--- TASK DESCRIPTION ---
Report each line below that carries the word "fresh".

#### DATA FOR THIS TASK

(** X21. The encoder settings of the PDF to image processor. Every image
    of a result, in the single page mode and in the grid mode, is encoded
    with the MIME type of the requested format; the quality option reaches
    the encoder only for the formats [jpg], [jpeg] and [webp]: a [png],
    [bmp] or [tiff] image is encoded without a quality, whatever the
    option says. *)
Theorem image_encodings :
  (forall env input out,
     fst (PDFToImage.run env input) = Resolved out ->
     Envelope.encodedFor (PDFToImage.mergeOptions (options input)) out) /\
  (forall o,
     PDFToImage.qualityFor o =
     match PDFToImage.format o with
     | PDFToImage.jpg | PDFToImage.jpeg | PDFToImage.webp =>
         Some (PDFToImage.quality o)
     | PDFToImage.png | PDFToImage.bmp | PDFToImage.tiff => None
     end).
Proof.
  split; [|intros o; unfold PDFToImage.qualityFor;
           destruct (PDFToImage.format o); reflexivity].
  intros env input out Hrun.
  set (o := PDFToImage.mergeOptions (options input)).
  set (G := Envelope.encodedFor o).
  assert (forall P c msg det,
            triple (St := BaseState) P (return_ (createErrorOutput c msg det))
                   (fun out _ => G out) (fun out _ => G out)
                   (fun _ _ => True)) as Hret.
  { intros P c msg det. apply triple_return. intros. constructor. }
  assert (triple (fun _ => True) (PDFToImage.process env input)
                 (fun out _ => G out) (fun out _ => G out) (fun _ _ => True))
    as Ht.
  { unfold PDFToImage.process. fold o.
    apply triple_bind with (Qm := fun _ _ => True);
      [apply triple_reset; trivial|].
    intros _. cbv zeta.
    destruct (files input) as [|file [|file' rest]]; try apply Hret.
    destruct (negb _ && negb _); [apply Hret|].
    apply triple_tryCatch with (Eb := fun _ _ => True);
      [|intros e; unfold PDFToImage.failedOutput; apply Hret].
    apply triple_bind with (Qm := fun _ _ => True);
      [apply triple_updateProgress; trivial|]. intros _.
    apply triple_bind with (Qm := fun _ _ => True);
      [apply triple_await; trivial|]. intros _.
    apply triple_bind with (Qm := fun _ _ => True);
      [apply triple_checkCancelled; trivial|].
    intros [|]; [apply Hret|].
    apply triple_bind with (Qm := fun _ _ => True);
      [apply triple_updateProgress; trivial|]. intros _.
    apply triple_bind with (Qm := fun _ _ => True);
      [apply triple_await; trivial|]. intros _.
    apply triple_bind with (Qm := fun _ _ => True);
      [apply triple_await; trivial|]. intros pdf.
    destruct (PDFToImage.lengthZ _ =? 0); [apply Hret|].
    apply triple_bind with (Qm := fun _ _ => True);
      [apply triple_updateProgress; trivial|]. intros _.
    apply triple_bind
      with (Qm := fun images _ => Forall (Envelope.imageFor o) images).
    { destruct (_ =? 1).
      - apply pageLoop_encoded. constructor.
      - destruct (pageGroups _ _ _ _); [|apply triple_hang].
        apply groupsLoop_encoded. constructor. }
    intros images.
    apply triple_bind
      with (Qm := fun _ _ => Forall (Envelope.imageFor o) images).
    { apply triple_updateProgress. trivial. }
    intros _. apply triple_pure. intros Him.
    destruct images as [|image [|image' images]];
      (apply triple_bind with (Qm := fun _ _ => True);
       [apply triple_updateProgress; trivial|]; intros _;
       apply triple_return; intros s _).
    - exact (proj1 (encodings_success o [] _ _ Him)).
    - exact (proj2 (encodings_success o [image] _ _ Him) image eq_refl).
    - exact (proj1 (encodings_success o (image :: image' :: images) _ _ Him)). }
  pose proof (triple_settle _ _ _ _ Ht PDFToImage.fresh I) as Hs.
  unfold PDFToImage.run in Hrun.
  destruct (settle (PDFToImage.process env input) PDFToImage.fresh)
    as [[o1|e|] s']; cbn [fst] in Hrun; try discriminate.
  injection Hrun as <-. exact Hs.
Qed.

Lemma image_encodings_witness :
  exists out,
    fst (PDFToImage.run (Examples.imageEnv (Examples.docOf 3 (fun _ => false)))
           (Examples.imageInput Examples.pdfFile [1; 3] None)) = Resolved out /\
    Envelope.encodedFor
      (PDFToImage.mergeOptions
         (PDFToImage.mkPartial None None None (Some [1; 3]) None None)) out /\
    Envelope.encodings out =
      [("image/png"%string, None); ("image/png"%string, None)].
Proof.
  eexists. split; [vm_compute; reflexivity|]. split; [|reflexivity].
  exact (proj1 image_encodings
           (Examples.imageEnv (Examples.docOf 3 (fun _ => false)))
           (Examples.imageInput Examples.pdfFile [1; 3] None) _
           ltac:(vm_compute; reflexivity)).
Defined.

########

--- EXERCISE RESULT ---
  pose proof (triple_settle _ _ _ _ Ht PDFToImage.fresh I) as Hs.
  destruct (settle (PDFToImage.process env input) PDFToImage.fresh)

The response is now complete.